Unlike standard GNSS antennas that only provide meter-level accuracy, the MA-3920 is optimized for RTK systems: it supports high-bandwidth signal transmission, minimizes multipath interference, and maintains stable connectivity with base stations—ensuring real-time correction data is seamlessly integrated into positioning calculations. This design makes it ideal for both static scenarios (e.g., geodetic surveying) and dynamic applications (e.g., precision farming tractors), effectively resolving pain points like positioning drift, signal latency, and environmental interference that compromise accuracy in critical operations.

RTK GNSS Antenna MA-4020

The MA-4020 is a high-performance, multi-constellation RTK (Real-Time Kinematic) GNSS (Global Navigation Satellite System) antenna designed for precision positioning scenarios that demand centimeter-level accuracy. It integrates advanced signal reception technology and robust structural design to deliver reliable performance across diverse industrial and professional applications.

RTK GNSS Antenna MA-4820

The MA-4820 is an advanced full-frequency RTK (Real-Time Kinematic) GNSS (Global Navigation Satellite System) antenna engineered to deliver centimeter-level positioning accuracy for demanding professional applications.

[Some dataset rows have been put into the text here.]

(* ===== verification/NativeTests.v ===== *)
(** The assertions of the native tests ([test/test_native_*]), evaluated on the model: the
    definitions of this development behave as the repository's own tests say the code does.

    One example per test file or group of tests; the tests' fakes (the relay actuator that
    counts its calls, the SPI register file that logs the writes, the sender that records
    packets, the UARTs that collect bytes) are given again here.  Left out are
    [test_native_ready_motor], which compiles the interlock with another value of a
    configuration constant, and the cases of [test_native_hmi_helpers] with an invalid
    enumeration value.  One test, which the runner does not list, disagrees with the code
    ([reassert_test_fails]). *)
From S2P Require Import RelayManager CanManager CanParse.
From S2P Require Import Prelude SystemConfig VehicleData FreeRtos IRelayActuator VcuSafety VcuLogic.
From S2P Require Import BmsAlgo HMIHelpers BmsNextionPacket OfflineBuffer UplinkScheduler Telemetry E22Config.
From stdpp Require Import gmap.
Open Scope Z_scope.

#[local] Ltac evaluate := vm_compute; repeat split.

(** ** test_native_vcu_logic *)
Module VcuTests.
(** [mock_relay_actuator.cpp], with the calls in order. *)
Inductive call := AllOn | AllOff (silent : bool) | SetRelay | VerifyIfDue | Clear | Torque (t : Z).
#[export] Instance call_eq_dec : EqDecision call.
Proof. solve_decision. Defined.
Record mock := { calls : list call; actuatorFault : bool }.
Definition log (c : call) (m : mock) : mock := {| m with calls := calls m ++ [c] |}.
#[export] Instance mock_actuator : IRelayActuator mock := {
  allOn := log AllOn;
  allOff silent := log (AllOff silent);
  setRelay _ _ := log SetRelay;
  verifyIfDue _ := log VerifyIfDue;
  verifyOutputs m := (negb (actuatorFault m), m);
  hasActuatorFault := actuatorFault;
  clearActuatorFault m := log Clear {| m with actuatorFault := false |};
}.

(** [test_helpers.h] *)
Definition makeTelemetryDataValid : TelemetryData :=
  {| TelemetryData_zero with
     TEL_motorDataValid := true; TEL_bmsCellVoltageMaxDeciMv := 40000; TEL_bmsCellVoltageMinDeciMv := 39500;
     TEL_bmsTempHighestC := 25; TEL_bmsTempLowestC := 23; TEL_bmsSystemState := 2;
     TEL_bmsPackVoltageDeciV := 800; TEL_bmsSocHundredths := 8000; TEL_bmsDataValid := true |}.
Abbreviation valid := makeTelemetryDataValid.

Abbreviation world := (vcu (ListQueue VcuEvent.t) mock * mock)%type.
Inductive action := Ev (e : VcuEvent.t) | Run | Set_ (d : TelemetryData) | ActuatorFault | Spy | Reset.
Definition do (x : world) (a : action) : world :=
  let '(v, m) := x in
  match a with
  | Ev e => (postEvent e v, m)
  | Run => run v m
  | Set_ d => (setTelemetryData d v, m)
  | ActuatorFault => (v, {| m with actuatorFault := true |})
  | Spy => (setTorqueSink (Some (λ t, log (Torque t))) v, m)
  | Reset => (v, {| calls := []; actuatorFault := false |})
  end.
Definition initialised : world := init true vcu_static {| calls := []; actuatorFault := false |}.
Definition after (script : list action) : world := foldl do (do initialised (Set_ valid)) script.
Definition state (script : list action) : VcuState.t := getState (after script).1.
Definition count (c : call) (script : list action) : nat := length (filter (λ c', c' = c) (calls (after script).2)).

Definition start : list action := [Ev VcuEvent.START_REQUEST; Run].
Definition drive : list action := start ++ [Ev VcuEvent.DRIVE_ENABLE; Run].
Definition estop : list action := [Ev VcuEvent.EMERGENCY_STOP; Run].
Definition fault : list action := [Ev VcuEvent.FAULT_DETECTED; Run].
Definition reset : list action := [Set_ valid; Ev VcuEvent.RESET; Run].
(** * hss3dump: identifier codec, version resolution and filesystem storer

    A shallow embedding of the Go sources [hsds_entity_type.go], [hsds_id.go],
    [main.go] (versionBefore) and of the filesystem storer (sanitizePath,
    createParentDomains, StoreDomain), together with the properties of the
    specification that concern them.

    Conventions.  A Go [byte] is a [Byte.byte]; a [[]byte] and the text of an
    identifier are [list byte]; a fixed array [[n]byte] is a [list byte] of
    length [n]; path names are [string]s.  A Go function returning
    [(v, error)] returns a pair [(v, option error)] here, a [nil] slice being
    the empty list. *)

From Stdlib Require Import ZArith NArith List Sorted Lia.
From Stdlib Require Import Strings.String Strings.Ascii Strings.Byte.
From stdpp Require Import base list gmap strings.

Local Open Scope string_scope.
Local Open Scope list_scope.

(** ** Errors of the program *)

Inductive error : Type :=
| errInvalidHSDSID                       (* "hsds: invalid HSDS UUID format" *)
| ErrInvalidUUID                         (* "hsds: HSDSD id has nil UUID" *)
| unknownEntityTypeError (Type_ : byte)  (* &unknownEntityTypeError{Type: t} *)
| pathError (path : string)              (* &pathError{path: name} *)
| ErrExist                               (* os.ErrExist *)
| ErrNotExist                            (* os.ErrNotExist *)
| ENOTDIR                                (* syscall.ENOTDIR *)
| EISDIR.                                (* syscall.EISDIR *)

(** ** Slices *)

(** [b[lo:hi]] for [lo <= hi <= len(b)]. *)
Definition slice {A} (b : list A) (lo hi : nat) : list A :=
  take (hi - lo) (drop lo b).

(** [copy(dst[i:], xs)] for [i + len(xs) <= len(dst)]: the elements of [xs]
    overwrite those of [dst] from index [i] on. *)
Fixpoint copy_at {A} (dst : list A) (i : nat) (xs : list A) : list A :=
  match xs with
  | [] => dst
  | x :: xs' => copy_at (<[i := x]> dst) (S i) xs'
  end.

(** [make([]byte, n)]. *)
Definition make (n : nat) : list byte := replicate n x00.

(** [[]byte(s)] and [string(b)]. *)
Definition bytes_of (s : string) : list byte := list_byte_of_string s.
Definition text_of (b : list byte) : string := string_of_list_byte b.

(** ** Package encoding/hex, as far as the program uses it *)

Module hex.

Definition hextable : list byte := bytes_of "0123456789abcdef".

(** [hextable[v>>4]] and [hextable[v&0x0f]]. *)
Definition hi (v : byte) : byte :=
  nth (N.to_nat (N.shiftr (Byte.to_N v) 4)) hextable x00.
Definition lo (v : byte) : byte :=
  nth (N.to_nat (N.land (Byte.to_N v) 15)) hextable x00.

(** [Encode(dst, src)]: the bytes written to [dst], two per byte of
    [src]. *)
Fixpoint Encode (src : list byte) : list byte :=
  match src with
  | [] => []
  | v :: src' => hi v :: lo v :: Encode src'
  end.

(** [fromHexChar]: the value of a hexadecimal digit, in either case. *)
Definition fromHexChar (c : byte) : option N :=
  let n := Byte.to_N c in
  if (48 <=? n)%N && (n <=? 57)%N then Some (n - 48)%N
  else if (97 <=? n)%N && (n <=? 102)%N then Some (n - 97 + 10)%N
  else if (65 <=? n)%N && (n <=? 70)%N then Some (n - 65 + 10)%N
  else None.

Inductive hexError : Type :=
| InvalidByteError (c : byte)
| ErrLength.

(** [(a << 4) | b] as a byte. *)
Definition join_nibbles (a b : N) : byte :=
  match Byte.of_N (N.lor (N.shiftl a 4) b) with
  | Some v => v
  | None => x00
  end.

(** [Decode(dst, src)]: the bytes written to [dst] and the error.  The
    bytes decoded before a bad digit or an odd tail stay written. *)
Fixpoint Decode (src : list byte) : list byte * option hexError :=
  match src with
  | [] => ([], None)
  | p :: [] =>
      match fromHexChar p with
      | None => ([], Some (InvalidByteError p))
      | Some _ => ([], Some ErrLength)
      end
  | p :: q :: src' =>
      match fromHexChar p, fromHexChar q with
      | None, _ => ([], Some (InvalidByteError p))
      | Some _, None => ([], Some (InvalidByteError q))
      | Some a, Some b =>
          let '(out, err) := Decode src' in
          (join_nibbles a b :: out, err)
      end
  end.

End hex.

(** ** hsds_entity_type.go *)

Module hsdsEntityType.

Definition entityTypeGroup : byte := "g"%byte.
Definition entityTypeDataset : byte := "d"%byte.
Definition entityTypeCommittedType : byte := "t"%byte.

Definition Valid (t : byte) : bool :=
  Byte.eqb t entityTypeGroup || Byte.eqb t entityTypeDataset
  || Byte.eqb t entityTypeCommittedType.

End hsdsEntityType.

(** ** hsds_id.go *)

Definition dash : byte := "-"%byte.

(** [for _, i := range idx { b[i] = '-' }] *)
Definition put_dashes (idx : list nat) (b : list byte) : list byte :=
  fold_left (fun b i => <[i := dash]> b) idx b.

(** [for i, j := range idx { hex.Encode(b[j:j+2], src[i:i+1]) }], the loop
    counter [i] starting from the given value. *)
Fixpoint encode_loop (idx : list nat) (i : nat) (src b : list byte) : list byte :=
  match idx with
  | [] => b
  | j :: idx' =>
      encode_loop idx' (S i) src (copy_at b j (hex.Encode (slice src i (S i))))
  end.

(** [for i, j := range idx { _, err := hex.Decode(dest[i:i+1], b[j:j+2]);
    if err != nil { return e } }]: the destination after the loop, and
    whether it returned early with [e]. *)
Fixpoint decode_loop (e : error) (idx : list nat) (i : nat)
    (dest b : list byte) : list byte * option error :=
  match idx with
  | [] => (dest, None)
  | j :: idx' =>
      let '(out, err) := hex.Decode (slice b j (j + 2)) in
      let dest' := copy_at dest i out in
      match err with
      | Some _ => (dest', Some e)
      | None => decode_loop e idx' (S i) dest' b
      end
  end.

(** [type hsdsID [17]byte]: a list of 17 bytes. *)
Definition hsdsID : Type := list byte.

Definition nilID : hsdsID := make 17.

Definition hsdsIDLen : nat := 38.
Definition hsdsIDDashIndeces : list nat := [1; 10; 19; 24; 31].
Definition hsdsByteIndices : list nat :=
  [2; 4; 6; 8; 11; 13; 15; 17; 20; 22; 25; 27; 29; 32; 34; 36].

(** [type hsdsPrefix [8]byte], [type hsdsSuffix [8]byte] and
    [type hsdsUUID [16]byte]. *)
Definition hsdsPrefix : Type := list byte.
Definition hsdsSuffix : Type := list byte.
Definition hsdsUUID : Type := list byte.

Module hsdsPrefix.

Definition prefixLen : nat := 17.

(** [func (p hsdsPrefix) String() string] *)
Definition String (p : hsdsPrefix) : list byte :=
  let b := make prefixLen in
  let b := copy_at b 0 (hex.Encode (slice p 0 4)) in
  let b := <[8 := dash]> b in
  let b := copy_at b 9 (hex.Encode (slice p 4 8)) in
  b.

End hsdsPrefix.

Module hsdsSuffix.

Definition suffixLen : nat := 18.

(** [func (s hsdsSuffix) String() string] *)
Definition String (s : hsdsSuffix) : list byte :=
  let b := make suffixLen in
  let b := copy_at b 0 (hex.Encode (slice s 0 2)) in
  let b := <[4 := dash]> b in
  let b := copy_at b 5 (hex.Encode (slice s 2 5)) in
  let b := <[11 := dash]> b in
  let b := copy_at b 12 (hex.Encode (slice s 5 8)) in
  b.

End hsdsSuffix.

Module hsdsUUID.

Definition uuidLen : nat := 36.
Definition uuidByteIndices : list nat :=
  [0; 2; 4; 6; 9; 11; 13; 15; 18; 20; 23; 25; 27; 30; 32; 34].
Definition uuidDashIndices : list nat := [8; 17; 22; 29].

(** [func (uuid hsdsUUID) String() string] *)
Definition String (uuid : hsdsUUID) : list byte :=
  let b := make uuidLen in
  let b := encode_loop uuidByteIndices 0 uuid b in
  put_dashes uuidDashIndices b.

(** [func (uuid hsdsUUID) MarshalText() ([]byte, error)] *)
Definition MarshalText (uuid : hsdsUUID) : list byte * option error :=
  (String uuid, None).

(** [for _, i := range uuidDashIndices { if b[i] != '-' { return
    ErrInvalidUUID } }]: [true] when the loop runs to its end. *)
Fixpoint dashes_ok (idx : list nat) (b : list byte) : bool :=
  match idx with
  | [] => true
  | i :: idx' =>
      if Byte.eqb (nth i b x00) dash then dashes_ok idx' b else false
  end.

(** [func (uuid *hsdsUUID) UnmarshalText(b []byte) error]: the receiver
    after the call, and the error. *)
Definition UnmarshalText (uuid : hsdsUUID) (b : list byte) :
    hsdsUUID * option error :=
  if negb (Nat.eqb (length b) uuidLen) then (uuid, Some ErrInvalidUUID)
  else if negb (dashes_ok uuidDashIndices b) then (uuid, Some ErrInvalidUUID)
  else decode_loop ErrInvalidUUID uuidByteIndices 0 uuid b.

End hsdsUUID.

Module hsdsID.

(** [func (id hsdsID) Type() hsdsEntityType] *)
Definition Type_ (id : hsdsID) : byte := nth 0 id x00.

(** [func (id hsdsID) String() string] *)
Definition String (id : hsdsID) : list byte :=
  let b := make hsdsIDLen in
  let b := <[0 := nth 0 id x00]> b in
  let src := slice id 1 17 in
  let b := encode_loop hsdsByteIndices 0 src b in
  put_dashes hsdsIDDashIndeces b.

(** [func (id hsdsID) MarshalText() ([]byte, error)] *)
Definition MarshalText (id : hsdsID) : list byte * option error :=
  let t := nth 0 id x00 in
  if negb (hsdsEntityType.Valid t) then ([], Some (unknownEntityTypeError t))
  else (String id, None).

(** [func (id *hsdsID) UnmarshalText(b []byte) error]: the receiver after
    the call, and the error.  [dest := id[1:]] aliases the receiver, so the
    bytes decoded before a failure stay written to it. *)
Definition UnmarshalText (id : hsdsID) (b : list byte) : hsdsID * option error :=
  if negb (Nat.eqb (length b) hsdsIDLen) then (id, Some errInvalidHSDSID)
  else
    let t := nth 0 b x00 in
    if negb (hsdsEntityType.Valid t) then (id, Some (unknownEntityTypeError t))
    else
      let id := <[0 := nth 0 b x00]> id in
      let '(dest, err) :=
        decode_loop errInvalidHSDSID hsdsByteIndices 0 (slice id 1 17) b in
      (copy_at id 1 dest, err).
(** * Schedulum: validation rules of the [schedules] application

    A shallow embedding of [schedules/mixins.py], [schedules/validators.py]
    and of [ScheduleChangeMixin.get_object] from [schedules/views.py].

    - Python exceptions are the [Raise] branch of a small error monad.
    - A [datetime.date] is its proleptic Gregorian ordinal
      ([date.toordinal()]), so that comparison, subtraction and
      [weekday()] are integer arithmetic.
    - A database table is the list of its rows in query order; a Django
      [filter(...).first()] is [List.find], a [filter(...)] that is
      iterated is [List.filter]. *)

From Stdlib Require Import ZArith List Bool String Ascii Lia.
Import ListNotations.
Open Scope Z_scope.

(** ** Exceptions and the error monad *)

(** The texts handed to [ValidationError]; the constructor names follow the
    error taxonomy, the comments recall the source. *)
Inductive message : Type :=
| MissingParent (field : string)       (* ERROR_HIGHER_OBJ_SAMPLE.format(field=field) *)
| WrongMonthLength_weeks               (* all weeks of the interval must hold 7 days *)
| WrongMonthLength_count               (* the interval must hold 4 or 5 weeks *)
| WrongWeekLength                      (* a week must hold 7 days *)
| OverlappingInterval (field : string) (* error_sample.format(field=field) *)
| InvalidInterval                      (* the end must be later than the start *)
| IncompleteRepetition                 (* rate and count must both be given *)
| ScheduleCollision                    (* falls on the day of another schedule *)
| NoSuchWeek                           (* add or repeat on a week that does not exist *)
| NonSchoolDay                         (* Sunday *)
| PastDateRejected                     (* a past month cannot be chosen *)
| NonInstructionalPeriod               (* INVALID_PAST_ERROR *)
| NotExistWeek.                        (* NOT_EXIST_WEEK_ERROR *)

Inductive exn : Type :=
| ValidationError (messages : list message)
| ValueError
| OverflowError
| Http404
| MultipleObjectsReturned.
(** * get-diff.ts: a wrapper around [git --no-pager diff]

    A shallow embedding of [src/get-diff.ts].  The module builds an argument
    vector, hands it to Node's [execFileSync] (no shell in between) and either
    returns what was captured on standard output or throws one composed
    error.

    Conventions of the embedding:
    - a JavaScript string is a [string] holding the UTF-8 form of its text;
    - a [Buffer] is a [list byte];
    - an optional parameter or field is an [option];
    - [try]/[throw] is a [Completion]: a value returned or a value thrown. *)

From Stdlib.Strings Require Import String Ascii Byte.
From Stdlib Require Import List Bool ZArith NArith Lia.
Import ListNotations.

Local Open Scope list_scope.
Local Open Scope string_scope.

(** ** Values of the host language *)

Module Js.

Definition Buffer : Type := list byte.

(** The values that flow through [getDiff]: [undefined]/[null], a string,
    a [Buffer], or some other object.  All that [getDiff] ever does with
    such an object is call [toString('utf8')] on it, which either
    produces a string or throws. *)
Inductive Value : Type :=
| VNull
| VString (s : string)
| VBuffer (b : Buffer)
| VObject (toString : option string).

(** Outcome of evaluating a call: [return v] or [throw e]. *)
Inductive Completion (A E : Type) : Type :=
| Return (a : A)
| Throw (e : E).
Arguments Return {A E} a.
Arguments Throw {A E} e.

(** The line feed written [\n] in the source. *)
Definition nl : string := String "010"%char EmptyString.

(** Truthiness of a string: only [''] is falsy. *)
Definition truthy_string (s : string) : bool := negb (s =? "").

(** Truthiness of a value: [undefined], [null] and [''] are falsy, every
    object (an empty [Buffer] too) is truthy. *)
Definition truthy (v : Value) : bool :=
  match v with
  | VNull => false
  | VString s => truthy_string s
  | VBuffer _ => true
  | VObject _ => true
  end.

(** [String.prototype.includes]. *)
Fixpoint includes (s sub : string) : bool :=
  prefix sub s ||
  match s with
  | EmptyString => false
  | String _ s' => includes s' sub
  end.

(** *** [Buffer.prototype.toString('utf8')]

    Decoding never throws: each maximal ill-formed part of the input is
    replaced by U+FFFD, well-formed sequences are kept as they are. *)

(** U+FFFD REPLACEMENT CHARACTER, in UTF-8. *)
Definition REPLACEMENT : string :=
  String "239"%char (String "191"%char (String "189"%char EmptyString)).

(** The decoder's automaton: [needed] continuation bytes are still
    expected, the next one within [lo..hi]; [seen] holds the bytes of the
    sequence read so far. *)
Fixpoint utf8_scan (needed : nat) (lo hi : N) (seen : string)
         (bs : Buffer) : string :=
  match bs with
  | [] => match needed with O => "" | S _ => REPLACEMENT end
  | b :: rest =>
      let n := Byte.to_N b in
      let c := ascii_of_byte b in
      let lead :=
        (if n <? 128 then String c (utf8_scan 0 128 191 "" rest)
         else if (194 <=? n) && (n <=? 223)
              then utf8_scan 1 128 191 (String c "") rest
         else if n =? 224 then utf8_scan 2 160 191 (String c "") rest
         else if n =? 237 then utf8_scan 2 128 159 (String c "") rest
         else if (225 <=? n) && (n <=? 239)
              then utf8_scan 2 128 191 (String c "") rest
         else if n =? 240 then utf8_scan 3 144 191 (String c "") rest
         else if n =? 244 then utf8_scan 3 128 143 (String c "") rest
         else if (241 <=? n) && (n <=? 243)
              then utf8_scan 3 128 191 (String c "") rest
         else REPLACEMENT ++ utf8_scan 0 128 191 "" rest)%N in
      match needed with
      | O => lead
      | S k =>
          if ((lo <=? n) && (n <=? hi))%N then
            match k with
            | O => seen ++ String c (utf8_scan 0 128 191 "" rest)
            | S _ => utf8_scan k 128 191 (seen ++ String c "") rest
            end
          else REPLACEMENT ++ lead
      end
  end.

Definition Buffer_toString (b : Buffer) : string :=
  utf8_scan 0 128 191 "" b.

(** A byte sequence is well-formed UTF-8 when decoding changes nothing. *)
Definition valid_utf8 (b : Buffer) : bool :=
  Buffer_toString b =? string_of_list_byte b.

(** *** Error objects *)

(** What [execFileSync] throws: an [Error] carrying the fields of the
    [spawnSync] result. *)
Record ExecError : Type := {
  err_name : string;
  err_message : string;
  err_code : option string;
  err_status : option Z;
  err_signal : option string;
  err_stdout : Value;
  err_stderr : Value
}.

(** [String(err)], that is [Error.prototype.toString]. *)
Definition String_of_error (e : ExecError) : string :=
  if err_name e =? "" then err_message e
  else if err_message e =? "" then err_name e
  else err_name e ++ ": " ++ err_message e.

End Js.
Import Js.

(** ** The source: [getDiff] *)

(** [GetDiffOptions]: every field is optional. *)
Record GetDiffOptions : Type := {
  gitDir : option string;
  raw : option bool;
  maxBuffer : option Z
}.

(** The options object handed to [execFileSync]. *)
Record ExecOptions : Type := {
  cwd : option string;
  encoding : option string;
  exec_maxBuffer : Z
}.

(** The composed error: [new Error(msg)] with [ex.original = err]. *)
Record DiffError : Type := {
  message : string;
  original : ExecError
}.

(** One call of [execFileSync(file, args, options)]. *)
Record ExecCall : Type := {
  call_file : string;
  call_args : list string;
  call_options : ExecOptions
}.

(** Lines 39-49: the argument vector. *)
Definition getDiff_args (revRange : option string) (paths : list string)
  : list string :=
  let args := ["--no-pager"; "diff"] in
  let args :=
    match revRange with
    | Some r =>
        if truthy_string r && (0 <? String.length r)%nat
        then (args ++ [r])%list else args
    | None => args
    end in
  let args :=
    if (0 <? List.length paths)%nat then (args ++ "--" :: paths)%list else args in
  args.

(** Lines 51-59: [execOptions]. *)
Definition getDiff_execOptions (options : GetDiffOptions) : ExecOptions :=
  {| cwd := gitDir options;
     encoding := match raw options with
                 | Some true => None
                 | _ => Some "utf8"
                 end;
     exec_maxBuffer := match maxBuffer options with
                       | Some m => m
                       | None => 200 * 1024 * 1024
                       end |}.

(** Line 62: what is passed to [execFileSync]. *)
Definition getDiff_call (revRange : option string) (paths : list string)
           (options : GetDiffOptions) : ExecCall :=
  {| call_file := "git";
     call_args := getDiff_args revRange paths;
     call_options := getDiff_execOptions options |}.

(** Lines 66-73: [stderrMsg].  The inner [try] turns a throwing
    [toString] into the placeholder. *)
Definition getDiff_stderrMsg (err : ExecError) : string :=
  if truthy (err_stderr err) then
    match err_stderr err with
    | VString s => s
    | VBuffer b => Buffer_toString b
    | VObject (Some s) => s
    | VObject None => "<failed to decode stderr>"
    | VNull => ""
    end
  else "".

(** Line 74: [msg]. *)
Definition getDiff_msg (err : ExecError) : string :=
  let stderrMsg := getDiff_stderrMsg err in
  "git diff failed: "
  ++ (if truthy_string (err_message err) then err_message err
      else String_of_error err)
  ++ (if truthy_string stderrMsg then nl ++ "stderr:" ++ nl ++ stderrMsg
      else "").

(** Lines 64-79: the [catch] block. *)
Definition getDiff_catch (err : ExecError) : DiffError :=
  {| message := getDiff_msg err; original := err |}.

Section GetDiff.

(** Node's [execFileSync], imported from ['child_process']. *)
Variable execFileSync :
  string -> list string -> ExecOptions -> Completion Value ExecError.

Definition run_call (c : ExecCall) : Completion Value ExecError :=
  execFileSync (call_file c) (call_args c) (call_options c).

(** Lines 34-80.  Omitted [paths] and [options] are [[]] and [{}]. *)
Definition getDiff (revRange : option string) (paths : list string)
           (options : GetDiffOptions) : Completion Value DiffError :=
  match run_call (getDiff_call revRange paths options) with
  | Return result => Return result
  | Throw err => Throw (getDiff_catch err)
  end.

End GetDiff.

(** [{}]: the default of the [options] parameter. *)
Definition no_options : GetDiffOptions :=
  {| gitDir := None; raw := None; maxBuffer := None |}.

(** ** The runtime: Node's [child_process]

    [execFileSync] is not part of the repository.  It is modelled as Node
    documents it, on top of an arbitrary child process: [spawnSync] runs the
    child and decodes what it captured when an encoding is given,
    [execFileSync] throws when the run reports an error or a status other
    than 0 and returns [stdout] otherwise. *)

Module ChildProcess.

(** What one synchronous run reports, before any decoding.  Either the
    child never started and only an errno name is known ([ENOENT],
    [EACCES]); or it ran, and the run reports an errno name if it was cut
    short ([ENOBUFS] when the output went over [maxBuffer]), the exit
    status ([null] when a signal ended it), the signal, and the bytes
    captured on standard output and standard error. *)
Inductive SpawnOutcome : Type :=
| NotStarted (errno : string)
| Ran (error : option string) (status : option Z) (signal : option string)
      (stdout stderr : Buffer).

Definition sp_error (r : SpawnOutcome) : option string :=
  match r with
  | NotStarted errno => Some errno
  | Ran error _ _ _ _ => error
  end.

Definition sp_status (r : SpawnOutcome) : option Z :=
  match r with
  | NotStarted _ => None
  | Ran _ status _ _ _ => status
  end.

Definition sp_signal (r : SpawnOutcome) : option string :=
  match r with
  | NotStarted _ => None
  | Ran _ _ signal _ _ => signal
  end.

Definition sp_output (r : SpawnOutcome) : option (Buffer * Buffer) :=
  match r with
  | NotStarted _ => None
  | Ran _ _ _ stdout stderr => Some (stdout, stderr)
  end.

(** A child process: a function of the executable, the argument vector,
    the working directory and the output cap. *)
Definition Child : Type :=
  string -> list string -> option string -> Z -> SpawnOutcome.

(** The object [spawnSync] returns. *)
Record SpawnSyncReturns : Type := {
  ret_error : option string;
  ret_status : option Z;
  ret_signal : option string;
  ret_stdout : Value;
  ret_stderr : Value
}.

Leveraging state-of-the-art signal reception technology and robust structural design, it excels in complex electromagnetic environments while maintaining consistent performance across diverse industrial scenarios.

RTK GNSS Antenna MA-5620C

The MA-5620C is a cutting-edge, compact-grade RTK (Real-Time Kinematic) GNSS (Global Navigation Satellite System) antenna tailored for space-constrained professional applications that demand uncompromised centimeter-level positioning accuracy. It integrates next-generation signal processing technology, miniaturized hardware design, and industrial-grade durability to deliver reliable performance in scenarios where traditional larger antennas are impractical—such as small UAVs, portable survey devices, and compact autonomous robots.